--- DATA FOR THIS TASK Enclosed Below ---

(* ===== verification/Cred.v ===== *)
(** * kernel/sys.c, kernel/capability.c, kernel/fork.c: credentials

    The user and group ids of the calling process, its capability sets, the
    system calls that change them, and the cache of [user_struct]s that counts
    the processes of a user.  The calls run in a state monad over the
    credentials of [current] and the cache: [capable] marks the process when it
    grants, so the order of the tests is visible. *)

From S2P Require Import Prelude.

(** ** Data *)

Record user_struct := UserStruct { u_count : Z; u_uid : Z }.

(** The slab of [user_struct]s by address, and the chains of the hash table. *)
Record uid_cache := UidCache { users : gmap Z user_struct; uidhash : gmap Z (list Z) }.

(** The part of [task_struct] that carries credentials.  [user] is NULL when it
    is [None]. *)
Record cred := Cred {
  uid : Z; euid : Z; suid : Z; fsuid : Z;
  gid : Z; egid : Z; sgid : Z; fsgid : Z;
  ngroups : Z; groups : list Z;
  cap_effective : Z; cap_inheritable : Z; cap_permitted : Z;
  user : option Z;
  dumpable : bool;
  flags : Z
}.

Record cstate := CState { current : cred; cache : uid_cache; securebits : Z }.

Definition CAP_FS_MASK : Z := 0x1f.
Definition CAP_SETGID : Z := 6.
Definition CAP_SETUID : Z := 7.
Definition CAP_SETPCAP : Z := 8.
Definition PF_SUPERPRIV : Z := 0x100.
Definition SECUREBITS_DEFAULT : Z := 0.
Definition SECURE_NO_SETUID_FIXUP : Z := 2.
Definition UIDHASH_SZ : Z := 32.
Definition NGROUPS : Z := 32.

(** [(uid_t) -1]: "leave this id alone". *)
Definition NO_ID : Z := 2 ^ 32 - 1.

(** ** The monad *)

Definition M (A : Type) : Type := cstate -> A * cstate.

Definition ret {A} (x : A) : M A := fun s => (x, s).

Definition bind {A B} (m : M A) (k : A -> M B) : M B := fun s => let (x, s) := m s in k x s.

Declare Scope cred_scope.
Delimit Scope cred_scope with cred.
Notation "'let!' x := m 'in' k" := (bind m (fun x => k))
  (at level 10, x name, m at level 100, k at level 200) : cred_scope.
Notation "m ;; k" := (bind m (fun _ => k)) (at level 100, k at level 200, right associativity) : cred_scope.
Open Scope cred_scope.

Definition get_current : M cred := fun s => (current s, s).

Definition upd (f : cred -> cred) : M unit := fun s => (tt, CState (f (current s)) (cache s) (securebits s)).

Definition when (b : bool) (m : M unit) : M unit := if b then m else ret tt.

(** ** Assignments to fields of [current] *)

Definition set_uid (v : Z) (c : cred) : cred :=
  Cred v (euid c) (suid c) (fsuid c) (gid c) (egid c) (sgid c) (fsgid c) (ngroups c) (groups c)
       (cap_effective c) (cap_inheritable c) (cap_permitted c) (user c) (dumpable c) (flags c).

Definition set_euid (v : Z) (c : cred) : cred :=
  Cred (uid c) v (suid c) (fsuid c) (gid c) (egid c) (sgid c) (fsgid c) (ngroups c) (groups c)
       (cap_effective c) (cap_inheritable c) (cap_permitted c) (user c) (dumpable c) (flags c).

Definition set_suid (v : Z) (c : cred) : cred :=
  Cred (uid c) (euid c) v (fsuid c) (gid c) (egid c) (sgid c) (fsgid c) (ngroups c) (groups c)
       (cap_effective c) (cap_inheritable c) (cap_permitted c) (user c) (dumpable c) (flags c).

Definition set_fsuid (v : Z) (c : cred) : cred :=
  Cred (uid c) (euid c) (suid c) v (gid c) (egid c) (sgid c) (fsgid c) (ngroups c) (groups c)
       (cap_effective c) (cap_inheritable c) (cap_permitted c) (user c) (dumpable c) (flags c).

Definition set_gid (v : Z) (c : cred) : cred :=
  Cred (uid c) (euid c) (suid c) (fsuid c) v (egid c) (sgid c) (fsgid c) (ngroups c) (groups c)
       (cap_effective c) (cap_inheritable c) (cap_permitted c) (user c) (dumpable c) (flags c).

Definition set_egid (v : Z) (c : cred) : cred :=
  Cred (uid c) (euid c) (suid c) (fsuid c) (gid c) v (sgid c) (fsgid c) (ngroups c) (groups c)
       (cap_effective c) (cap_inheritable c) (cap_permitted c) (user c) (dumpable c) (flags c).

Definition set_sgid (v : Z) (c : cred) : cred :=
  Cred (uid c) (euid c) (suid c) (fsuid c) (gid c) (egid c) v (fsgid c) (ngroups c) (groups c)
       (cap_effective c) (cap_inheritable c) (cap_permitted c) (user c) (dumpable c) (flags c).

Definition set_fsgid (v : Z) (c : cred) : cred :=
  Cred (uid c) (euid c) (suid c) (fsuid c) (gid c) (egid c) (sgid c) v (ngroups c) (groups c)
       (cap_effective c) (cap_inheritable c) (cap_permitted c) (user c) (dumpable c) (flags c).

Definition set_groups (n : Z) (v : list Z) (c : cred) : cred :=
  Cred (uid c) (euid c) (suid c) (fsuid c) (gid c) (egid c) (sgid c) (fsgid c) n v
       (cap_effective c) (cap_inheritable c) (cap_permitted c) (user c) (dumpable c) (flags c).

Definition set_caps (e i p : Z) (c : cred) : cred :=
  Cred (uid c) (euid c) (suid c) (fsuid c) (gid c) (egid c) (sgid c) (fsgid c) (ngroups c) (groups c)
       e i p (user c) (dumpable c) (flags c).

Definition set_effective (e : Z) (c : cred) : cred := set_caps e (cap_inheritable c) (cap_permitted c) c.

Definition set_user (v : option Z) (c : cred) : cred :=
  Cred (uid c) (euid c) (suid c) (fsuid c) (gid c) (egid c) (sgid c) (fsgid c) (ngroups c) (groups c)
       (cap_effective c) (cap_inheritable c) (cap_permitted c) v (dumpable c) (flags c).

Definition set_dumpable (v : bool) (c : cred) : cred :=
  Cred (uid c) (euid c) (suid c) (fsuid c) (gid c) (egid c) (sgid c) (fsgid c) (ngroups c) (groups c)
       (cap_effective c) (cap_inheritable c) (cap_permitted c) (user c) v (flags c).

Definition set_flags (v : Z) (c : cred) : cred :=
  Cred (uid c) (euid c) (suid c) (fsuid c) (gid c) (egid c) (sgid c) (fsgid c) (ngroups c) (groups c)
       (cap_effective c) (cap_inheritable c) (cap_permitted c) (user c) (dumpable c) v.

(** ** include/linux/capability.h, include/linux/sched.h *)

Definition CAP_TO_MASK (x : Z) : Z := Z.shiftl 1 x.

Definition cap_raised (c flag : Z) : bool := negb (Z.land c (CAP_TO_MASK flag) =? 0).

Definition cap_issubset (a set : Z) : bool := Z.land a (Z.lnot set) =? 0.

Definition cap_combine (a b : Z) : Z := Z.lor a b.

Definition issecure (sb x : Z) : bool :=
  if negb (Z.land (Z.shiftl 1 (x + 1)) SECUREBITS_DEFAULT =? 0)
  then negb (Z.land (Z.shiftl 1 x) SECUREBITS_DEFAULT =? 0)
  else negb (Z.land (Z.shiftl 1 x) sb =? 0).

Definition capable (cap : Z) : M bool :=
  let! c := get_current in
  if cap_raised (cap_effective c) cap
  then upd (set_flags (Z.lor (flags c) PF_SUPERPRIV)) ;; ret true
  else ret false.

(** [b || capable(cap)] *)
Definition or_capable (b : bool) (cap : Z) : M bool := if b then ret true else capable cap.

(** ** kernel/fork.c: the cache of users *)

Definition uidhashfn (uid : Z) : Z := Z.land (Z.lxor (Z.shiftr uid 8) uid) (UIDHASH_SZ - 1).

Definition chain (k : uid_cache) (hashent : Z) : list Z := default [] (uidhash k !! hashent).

--- End of Enclosed DATA FOR THIS TASK ---
--- DATA FOR THIS TASK Enclosed Below ---

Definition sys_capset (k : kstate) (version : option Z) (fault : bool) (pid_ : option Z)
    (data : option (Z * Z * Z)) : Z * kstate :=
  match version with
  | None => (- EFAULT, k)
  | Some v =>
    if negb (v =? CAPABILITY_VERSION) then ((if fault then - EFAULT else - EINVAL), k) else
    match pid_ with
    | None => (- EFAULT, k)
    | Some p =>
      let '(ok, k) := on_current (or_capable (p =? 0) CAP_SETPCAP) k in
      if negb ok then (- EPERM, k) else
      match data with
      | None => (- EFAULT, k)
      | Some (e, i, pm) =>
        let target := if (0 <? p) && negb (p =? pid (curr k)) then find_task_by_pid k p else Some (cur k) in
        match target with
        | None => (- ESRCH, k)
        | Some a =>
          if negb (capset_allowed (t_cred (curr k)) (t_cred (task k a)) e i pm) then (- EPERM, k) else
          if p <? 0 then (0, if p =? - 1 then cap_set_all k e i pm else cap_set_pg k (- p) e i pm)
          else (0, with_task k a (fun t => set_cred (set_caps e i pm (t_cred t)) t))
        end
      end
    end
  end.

--- End of Enclosed DATA FOR THIS TASK ---

§ WHAT TO WORK ON:
Output the lines above between the one holding "Declare Scope cred_scope." and the one holding "Definition get_current : M", inclusive, with nothing before or after them.

§ THE COMPLETED TASK:
Declare Scope cred_scope.
Delimit Scope cred_scope with cred.
Notation "'let!' x := m 'in' k" := (bind m (fun x => k))
  (at level 10, x name, m at level 100, k at level 200) : cred_scope.
Notation "m ;; k" := (bind m (fun _ => k)) (at level 100, k at level 200, right associativity) : cred_scope.
Open Scope cred_scope.

Definition get_current : M cred := fun s => (current s, s).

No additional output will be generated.